全国一の暑さで有名な埼玉県熊谷市では、30度を超す真夏日が今日で50日連続となり、統計開始以来の最長記録を更新中です。

 そんな記録的な暑さと少雨により、首都圏の水がめ、利根川水系の8つのダムの合計貯水率が39%にまで低下(過去3番目に低い貯水量)。8ダムのうち最も貯水容量が大きい矢木沢ダム(群馬県みなかみ町)の貯水率は6%と、ほぼカラの状態です。
 
 今後もまとまった雨の予想がなく、貯水量の回復がすぐには見込めないことから、利根川水系を利用する1都5県(東京都、千葉県、埼玉建、茨城建、群馬県、栃木県)では本日午前9時から10%の取水制限が始まっています。

 今のところ別の水系から補うことが可能であるため、日常生活への影響はほとんどないそうですが、しばらくまとまった降雨は期待薄なため状況の改善にはまだ時間がかかりそうです。

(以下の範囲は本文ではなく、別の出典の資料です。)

Lemma dedup_loop_snoc (pre : list ScrapedJob) (j : ScrapedJob)
  (seen : list str) (unique : list ScrapedJob) :
  dedup_loop (pre ++ [j]) seen unique =
  if mem (job_key j) seen || mem (job_key j) (map job_key pre)
  then dedup_loop pre seen unique
  else dedup_loop pre seen unique ++ [j].
Proof.
  revert seen unique. induction pre as [|x pre IH]; intros seen unique; simpl.
  - rewrite orb_false_r. now destruct (mem (job_key j) seen).
  - destruct (mem (job_key x) seen) eqn:Ex.
    + rewrite IH.
      destruct (PyStr.eqb (job_key j) (job_key x)) eqn:Ejx; simpl;
        [|reflexivity].
      apply eqb_eq in Ejx. rewrite Ejx, Ex. reflexivity.
    + rewrite IH. simpl.
      now destruct (PyStr.eqb (job_key j) (job_key x)),
        (mem (job_key j) seen).
Qed.

(** X2.  [deduplicate] reads the batch in order and keeps a job exactly
    when no earlier job of the batch has its key: the first occurrence of
    each key stays, at its place, and later ones are dropped. *)
Theorem deduplicate_keeps_first (pre : list ScrapedJob) (j : ScrapedJob) :
  deduplicate (pre ++ [j]) =
  if mem (job_key j) (map job_key pre) then deduplicate pre
  else deduplicate pre ++ [j].
Proof. unfold deduplicate. now rewrite dedup_loop_snoc. Qed.

Lemma dedup_loop_fixed (jobs : list ScrapedJob) (seen : list str) :
  NoDup (map job_key jobs) ->
  (forall k, In k (map job_key jobs) -> ~ In k seen) ->
  dedup_loop jobs seen [] = jobs.
Proof.
  revert seen. induction jobs as [|j jobs IH]; intros seen Hnd Hseen; simpl.
  - reflexivity.
  - inversion Hnd as [|? ? Hj Hnd']; subst.
    destruct (mem (job_key j) seen) eqn:E.
    + apply mem_In in E. exfalso. apply (Hseen (job_key j)); [now left|exact E].
    + rewrite dedup_loop_acc. simpl. f_equal. apply IH; [exact Hnd'|].
      intros k Hk [<-|Hin]; [contradiction|].
      apply (Hseen k); [now right|exact Hin].
Qed.

(** X3.  A batch whose keys are already distinct passes through
    [deduplicate] unchanged; so deduplicating twice is deduplicating
    once. *)
Theorem deduplicate_idempotent (jobs : list ScrapedJob) :
  (NoDup (map job_key jobs) -> deduplicate jobs = jobs) /\
  deduplicate (deduplicate jobs) = deduplicate jobs.
Proof.
  assert (H : forall l, NoDup (map job_key l) -> deduplicate l = l).
  { intros l Hl. apply dedup_loop_fixed; [exact Hl|]. intros k _ []. }
  split; [apply H|]. apply H. apply (dedup_loop_distinct jobs []).
Qed.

 ちなみに、利根川水系で取水制限が実施されるのは、2001年8月以来、11年ぶりのことで、その時は5日で取水制限が解除されました。
当時は8ダム合計の貯水率51%で、そこから67%まで回復した際に取水制限が解除され、その間の降水量はおよそ140ミリ(普通の低気圧でおよそ3~5回分)だったそうです。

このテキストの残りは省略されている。